This is my last Smallscreen, so I would like to do two things. First, to say a little about the programmes that have most mattered to me over the past two and a half years since I started this column. Second, to say something about what I have tried to do with this column.
There have been two outstanding programmes in this period: the revival of Dr Who (BBC1) and House (Channel 5). They have a number of things in common. First, most obviously, they have taken a familiar genre (science fiction, medical drama) and done something new with it. One of the key developments of television drama in the past generation, especially in the US, has been the kickstarting of old genres by mixing up elements of different ones. House is a sophisticated medical drama-cum-detective show with comedy, angst and unresolved sexual tension. The old Dr Who always had a light touch, but thanks to Billie Piper and the two doctors, the new show has taken the unresolved sexual tension to a new level and, thanks to a remarkable team of writers led by Russell T Davies, has added a new element of pathos to the Doctor. What was one-dimensional in both genres has become richer and deeper.
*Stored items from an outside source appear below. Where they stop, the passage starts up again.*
(** * The datepicker's open/close controller

    A shallow embedding of [MatDatepickerBase] and the part of
    [MatDatepickerContent] it drives
    (src/material/datepicker/datepicker-base.ts).

    The class is a mutable object whose methods call into the overlay, dialog
    and zone services and register callbacks with them.  The embedding keeps

    - the object's fields in a record [Datepicker];
    - every call into a collaborator as an [Effect] appended to a trace
      (most recent effect first);
    - every callback handed to a collaborator as a pending subscription,
      fired later by an [Action] of the event loop;
    - [throw] as an outcome next to the state: a JavaScript exception leaves
      the fields as they were mutated so far, so the state is returned in
      both cases. *)

From Stdlib Require Import String Bool ZArith Arith Lia List.
From Stdlib Require Import DecimalString DecimalN.
Import ListNotations.

Set Implicit Arguments.

(** ** Collaborators *)

(** Keycodes of '@angular/cdk/keycodes'.  The module is not part of the
    sources at hand; the two constants carry the DOM [keyCode] values.  No
    proof below depends on the numbers. *)
Definition ESCAPE : Z := 27.
Definition UP_ARROW : Z := 38.

(** A DOM element.  [el_has_focus] is the outcome of
    [typeof element.focus === 'function']. *)
Record HTMLElement : Type := mkElement {
  el_id : nat;
  el_has_focus : bool
}.

(** The injected [DOCUMENT]; [activeElement] may be [null]. *)
Record Document : Type := mkDocument {
  activeElement : option HTMLElement
}.

(** [MatDatepickerControl]: the members the controller's open/close logic
    reads.  [getConnectedOverlayOrigin] returns an [ElementRef], kept as the
    element's identity. *)
Record MatDatepickerControl : Type := mkControl {
  ctl_disabled : bool;
  getConnectedOverlayOrigin : nat
}.

(** Handles handed out by the services: [OverlayRef], [ComponentRef] and
    [MatDialogRef] are object identities. *)
Definition OverlayRef := nat.
Definition ComponentRef := nat.
Definition MatDialogRef := nat.

(** ** Overlay position strategy *)

Inductive HorizontalPos : Type := XStart | XCenter | XEnd.
Inductive VerticalPos : Type := YTop | YCenter | YBottom.

Record ConnectedPosition : Type := mkPosition {
  originX : HorizontalPos;
  originY : VerticalPos;
  overlayX : HorizontalPos;
  overlayY : VerticalPos
}.

Record FlexibleConnectedPositionStrategy : Type := mkStrategy {
  ps_origin : nat;
  ps_transformOriginOn : option string;
  ps_flexibleDimensions : bool;
  ps_viewportMargin : Z;
  ps_positionLocked : bool;
  ps_positions : list ConnectedPosition
}.

(** Modelled from the spec: the position builder of '@angular/cdk/overlay'
    ([flexibleConnectedTo] and the [with...] methods) is not in the sources.
    Each call is taken to record its argument in the strategy; the spec names
    the outcome (anchor, placements, lock, margin) and nothing else. *)
Definition flexibleConnectedTo (origin : nat) : FlexibleConnectedPositionStrategy :=
  {| ps_origin := origin;
     ps_transformOriginOn := None;
     ps_flexibleDimensions := true;
     ps_viewportMargin := 0;
     ps_positionLocked := false;
     ps_positions := [] |}.

Definition withTransformOriginOn (sel : string) (p : FlexibleConnectedPositionStrategy) :=
  {| ps_origin := ps_origin p;
     ps_transformOriginOn := Some sel;
     ps_flexibleDimensions := ps_flexibleDimensions p;
     ps_viewportMargin := ps_viewportMargin p;
     ps_positionLocked := ps_positionLocked p;
     ps_positions := ps_positions p |}.

Definition withFlexibleDimensions (b : bool) (p : FlexibleConnectedPositionStrategy) :=
  {| ps_origin := ps_origin p;
     ps_transformOriginOn := ps_transformOriginOn p;
     ps_flexibleDimensions := b;
     ps_viewportMargin := ps_viewportMargin p;
     ps_positionLocked := ps_positionLocked p;
     ps_positions := ps_positions p |}.

Definition withViewportMargin (m : Z) (p : FlexibleConnectedPositionStrategy) :=
  {| ps_origin := ps_origin p;
     ps_transformOriginOn := ps_transformOriginOn p;
     ps_flexibleDimensions := ps_flexibleDimensions p;
     ps_viewportMargin := m;
     ps_positionLocked := ps_positionLocked p;
     ps_positions := ps_positions p |}.

Definition withLockedPosition (p : FlexibleConnectedPositionStrategy) :=
  {| ps_origin := ps_origin p;
     ps_transformOriginOn := ps_transformOriginOn p;
     ps_flexibleDimensions := ps_flexibleDimensions p;
     ps_viewportMargin := ps_viewportMargin p;
     ps_positionLocked := true;
     ps_positions := ps_positions p |}.

Definition withPositions (l : list ConnectedPosition) (p : FlexibleConnectedPositionStrategy) :=
  {| ps_origin := ps_origin p;
     ps_transformOriginOn := ps_transformOriginOn p;
     ps_flexibleDimensions := ps_flexibleDimensions p;
     ps_viewportMargin := ps_viewportMargin p;
     ps_positionLocked := ps_positionLocked p;
     ps_positions := l |}.

(** The four placements by the names the specification uses: the side of the
    anchor the panel sits on, then the edge it is aligned with. *)
Definition bottom_start : ConnectedPosition := mkPosition XStart YBottom XStart YTop.
Definition top_start : ConnectedPosition := mkPosition XStart YTop XStart YBottom.
Definition bottom_end : ConnectedPosition := mkPosition XEnd YBottom XEnd YTop.
Definition top_end : ConnectedPosition := mkPosition XEnd YTop XEnd YBottom.

(** ** Events of a popup overlay *)

Record KeyboardEvent : Type := mkKey {
  keyCode : Z;
  altKey : bool
}.

(** What the merged stream of [_createPopup] carries: a [MouseEvent] from
    [backdropClick()], [void] from [detachments()], a [KeyboardEvent] from
    [keydownEvents()]. *)
Inductive PopupEvent : Type :=
| BackdropClick
| Detachment
| Keydown (k : KeyboardEvent).

(** ** Effects and errors *)

Inductive Effect : Type :=
| EOverlayCreate (p : OverlayRef) (strategy : FlexibleConnectedPositionStrategy)
| ESetRoleDialog (p : OverlayRef)
| EAttach (p : OverlayRef) (c : ComponentRef)
| EOverlayDispose (p : OverlayRef)
| EUpdatePosition (p : OverlayRef)
| EDialogOpen (d : MatDialogRef)
| EDialogClose (d : MatDialogRef)
| EForwardContentValues (c : ComponentRef)
| EStartExitAnimation (c : ComponentRef)
| EFocus (e : HTMLElement)
| EPreventDefault
| EOpened
| EClosed
| EDisabledChange (b : bool)
| EDisabledChangeComplete
| EUncaughtTypeError.

Inductive Error : Type :=
| MissingDateImplError (provider : string)
| PlainError (message : string)
| TypeError.

Inductive Outcome (A : Type) : Type :=
| Returned (a : A)
| Thrown (e : Error).
Arguments Thrown {A} e.
(* ===== verification/_CoqProject ===== *)
-Q . S2P
Prelude.v
CString.v
Layout.v
Sleeplock.v
Ring.v
Bio.v
Log.v
BlockLayer.v
LogTxn.v
TxnLayer.v
Fs.v
FsBlock.v
FsFile.v
FsRW.v
FsDir.v
Spinlock.v
Kalloc.v
Vm.v
VmRep.v
VmUser.v
VmCopy.v
VmOut.v
VmSpace.v
VmDemo.v
Ulib.v
Grep.v
Sh.v
ShParse.v
ShRun.v
Umalloc.v
Pipe.v
File.v
Proc.v
LockRep.v
ProcOps.v
ProcEff.v
ProcSafe.v
ProcStep.v
ProcThms.v
Seg.v
Syscall.v
FsTree.v
SysFile.v
FsRest.v
FileIO.v
FsDemo.v
ProcMem.v
Exec.v
ExecMem.v
ProcSpace.v
ProcFork.v
ProcLife.v
ExecCommit.v
ProcSteps.v
ExecLoad.v
ExecRun.v
ProcIso.v
ExecInv.v
ProcBoot.v
Isolation.v
ForkThms.v
ExecThm.v
OsDemo.v
Mkfs.v
MkfsThms.v
MkfsBuild.v
Ports.v
Console.v
ConsoleOut.v
ConsoleDev.v
Kbd.v
Ide.v
Mp.v
Trap.v
Apic.v
Lemma bwrite_durable_witness :
  exists s', write_block 9 zero_block (boot_bio demo_disk 1) = Ok () s' /\
    d_trace (bio_disk s') = [(9, zero_block)].
Proof.
  destruct (bwrite_durable (boot_bio demo_disk 1) ∅ 9 zero_block) as (s' & H1 & _ & H2 & _).
  - apply boot_rep, demo_disk_ok.
  - cbn [boot_bio bio_disk demo_disk d_size]. lia.
  - apply zero_block_ok.
  - apply lookup_empty.
  - rewrite map_size_empty. vm_compute. lia.
  - exists s'. split; [exact H1|exact H2].
Defined.

(** The least recently used buffer that may be recycled: the last one in list
    order with no references and not dirty. *)
Definition evictable (s : bio) (i : nat) : bool :=
  (b_refcnt (bufs s !!! i) =? 0) && (Z.land (b_flags (bufs s !!! i)) B_DIRTY =? 0).

(** on a miss, [bget] recycles the least recently used buffer that has no
    reference and is not dirty (a block of an uncommitted transaction is never
    evicted) and leaves it locked for the new block with no flags set; it
    panics exactly when there is no such buffer. *)
Theorem bget_miss s P l blk :
  bio_rep s P -> ring (bc_next (bio_cache s)) (bc_prev (bio_cache s)) HEAD l -> length l = HEAD ->
  (forall i b, bufs s !! i = Some b -> b_dev b = ROOTDEV -> b_blockno b <> blk) ->
  bget ROOTDEV blk s =
    match find (evictable s) (reverse l) with
    | Some i => Ok i (with_buf i ((bufs s !!! i) <| b_dev := ROOTDEV |> <| b_blockno := blk |>
                  <| b_flags := 0 |> <| b_refcnt := 1 |> <| b_lock := mk_sleeplock true (bio_pid s) |>) s)
    | None => Panic "bget: no buffers"
    end.
Proof.
  intros Hr Hring Hlen Hno. unfold bget, gets, mbind, M_bind.
  destruct (lru_scan s P false (fun b => (b_dev b =? ROOTDEV) && (b_blockno b =? blk)) Hr)
    as [(i & b & Hw & Hb & Hg)|[Hw _]]; cbv beta iota zeta in Hw |- *; rewrite Hw.
  { apply andb_true_iff in Hg as [Hd%Z.eqb_eq Hbk%Z.eqb_eq]. by destruct (Hno i b). }
  rewrite (walk_ring_back _ _ _ _ _ _ Hring) by lia.
  change (fun i : nat => _ && _) with (evictable s).
  destruct (find (evictable s) (reverse l)) as [i|] eqn:Hf; [|done].
  apply find_Some_elem in Hf as [Hin He]. unfold evictable in He.
  apply andb_true_iff in He as [Hc%Z.eqb_eq _].
  assert (exists b, bufs s !! i = Some b) as [b Hb].
  { apply lookup_lt_is_Some_2. rewrite (rep_len _ _ Hr). rewrite elem_of_reverse in Hin.
    destruct Hring as [Hs Hnd]. destruct (seg_bounds _ _ _ _ _ Hs) as [Hlt _].
    specialize (Hlt i ltac:(set_solver)). destruct (rep_ring _ _ Hr) as (Hl & _). rewrite Hl in Hlt.
    apply NoDup_cons in Hnd as [Hh _]. assert (i <> HEAD) by (intros ->; done). lia. }
  assert (Hfree : sl_locked (b_lock b) = false).
  { pose proof (rep_bufs _ _ Hr) as Hok. eapply Forall_lookup in Hok; [|exact Hb].
    rewrite (list_lookup_total_correct _ _ _ Hb) in Hc.
    destruct Hok as [_ [(_ & _ & _ & ?)|(_ & _ & _ & H & _)]]; [done|].
    unfold is_held in H. destruct (sl_locked (b_lock b)); [lia|done]. }
  rewrite (list_lookup_total_correct _ _ _ Hb).
  unfold bufmod, modify. rewrite (upd_buf_at _ _ _ _ Hb).
  set (b1 := set_field _ _). pose proof (lookup_with_buf i b1 b s Hb) as Hb1.
  unfold on_lock, zoom. rewrite (list_lookup_total_correct _ _ _ Hb1).
  rewrite acquiresleep_free by done. rewrite (upd_buf_at _ _ _ _ Hb1), with_buf_twice. done.
Qed.

Lemma bget_miss_witness :
  exists s', bget ROOTDEV 7 (boot_bio demo_disk 1) = Ok 0%nat s'.
Proof.
  eexists. rewrite (bget_miss (boot_bio demo_disk 1) ∅ (reverse (seq 0 HEAD))).
  - rewrite reverse_involutive. vm_compute find. reflexivity.
  - apply boot_rep, demo_disk_ok.
  - apply binit_ring.
  - vm_compute. reflexivity.
  - intros i b. rewrite boot_bufs. intros [-> _]%lookup_replicate Hd. done.
Defined.
(* ===== verification/Log.v ===== *)
(** The write-ahead log ([log.c]).

    A transaction's blocks are pinned in the buffer cache until [commit]
    copies them to the log, writes the log header (the commit point), installs
    them at their home locations and erases the header.  A crash leaves the
    disk with a prefix of the block writes; [initlog] at the next boot runs
    the recovery on it.  Spin-lock sections are atomic; [begin_op] that has to
    wait is [Blocked]. *)

From S2P Require Import Prelude Layout Sleeplock Ring Bio.

Record logheader := mk_logheader { lh_n : Z; lh_block : list Z }.
#[export] Instance eta_logheader : Settable logheader := fun h =>
  mk_logheader (lh_n h) (lh_block h).

Record log := mk_log {
  log_start : Z; log_size : Z; log_outstanding : Z; log_committing : bool; log_dev : Z;
  log_lh : logheader
}.
#[export] Instance eta_log : Settable log := fun l =>
  mk_log (log_start l) (log_size l) (log_outstanding l) (log_committing l) (log_dev l) (log_lh l).

Record logst := mk_logst { l_bio : bio; l_log : log }.
#[export] Instance eta_logst : Settable logst := fun s => mk_logst (l_bio s) (l_log s).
Perhaps the most interesting quality of both series—and of much of the best recent television drama—is what one might call television noir, an emphasis on loneliness, loss and a troubled past as the centre of a life. These shows have no happy endings. They convey an irreducible bleakness, but with a wisecrack. There is something very interesting about the episodic nature of the programmes: moving on and yet hinting at a personal history which is continuous.
What distinguishes these programmes, House in particular, are their ambition and sophistication. Amid all the manic dumbing-down that has left whole channels simply unwatchable, there are signs of a remarkable new kind of smart television. The dialogue is super-clever. The characters are yuppies who work hard and play hard. They are too smart to be happy but smart enough to be funny. There are references to books, movies and things Jewish.
At its best, smart television breaks the rules. There have been two episodes of House—one in the first series and the last episode of the second series—which played so much with time and realism that at crucial moments you didn't know where in the story you were or whether what you were watching was real or a hallucination or both. This is not new to television, of course, but in the first golden age (c1960-80s) the home of experimental drama was the single play. Now it has moved to the serial, weaving themes and references over 24 episodes.
A recent article in the Sunday Times argued that television has replaced cinema as the natural home of new, smart kinds of storytelling. This isn't quite right. There has been an extraordinary explosion of clever film-writing since the early 1990s: the Coen Brothers, Tarantino and films like Seven (1995), The Usual Suspects (1995) and Memento (2000). This has coincided with a new golden age of television in American comedy and drama, starting in the 1980s with Hill Street Blues, Cheers, Roseanne and The Simpsons and taking off in the 1990s (Twin Peaks, The West Wing, The Sopranos, Seinfeld, Frasier and Friends). Smart young movie writers, television writers and fiction writers in America are trying new things with old forms. It is a mistake to see the second golden age of television (US c1980) in isolation from what is going on in American film and literature.
In Britain, Dr Who and Green Wing are the nearest we have come to this. It is a kind of rearguard action in the new culture wars being fought on both sides of the Atlantic. On the one hand, there are (so-called) reality television, prime-time soaps, fantasy escapism and old wine in old bottles (all those ITV detective dramas or BBC1 primetime family sitcoms, for example). On the other hand, there is what? The single drama is dead, ideas television is dead, arts television is dying. That leaves smart new drama series, alternative comedy and, above all, US imports and DVDs of old television classics.
Television critics have been cheerleaders for the dumb and trashy. Sometimes in the name of a vacuous post-modernism or in the name of technological determinism: new technology means change, why expect value when people can vote for a hundred other channels with their remote control? This has not been properly discussed. In this column I have tried to do three things. First, to champion creative and talented people. They are largely on the defensive: ignored by critics, abandoned by audiences, distrusted and underfunded by executives. Second, to pour scorn on executives who have been too cynical or cowardly to champion the brave and the new. Finally, I have tried to find a different kind of writing about television from that on offer elsewhere. Most television critics review single programmes, tell the story, give some vacuous value judgement, hype the already famous. They are parochial: ignorant of the past and the foreign. They have no critical language. What we need is a cultural criticism of television. In television and in criticism we need to try something new.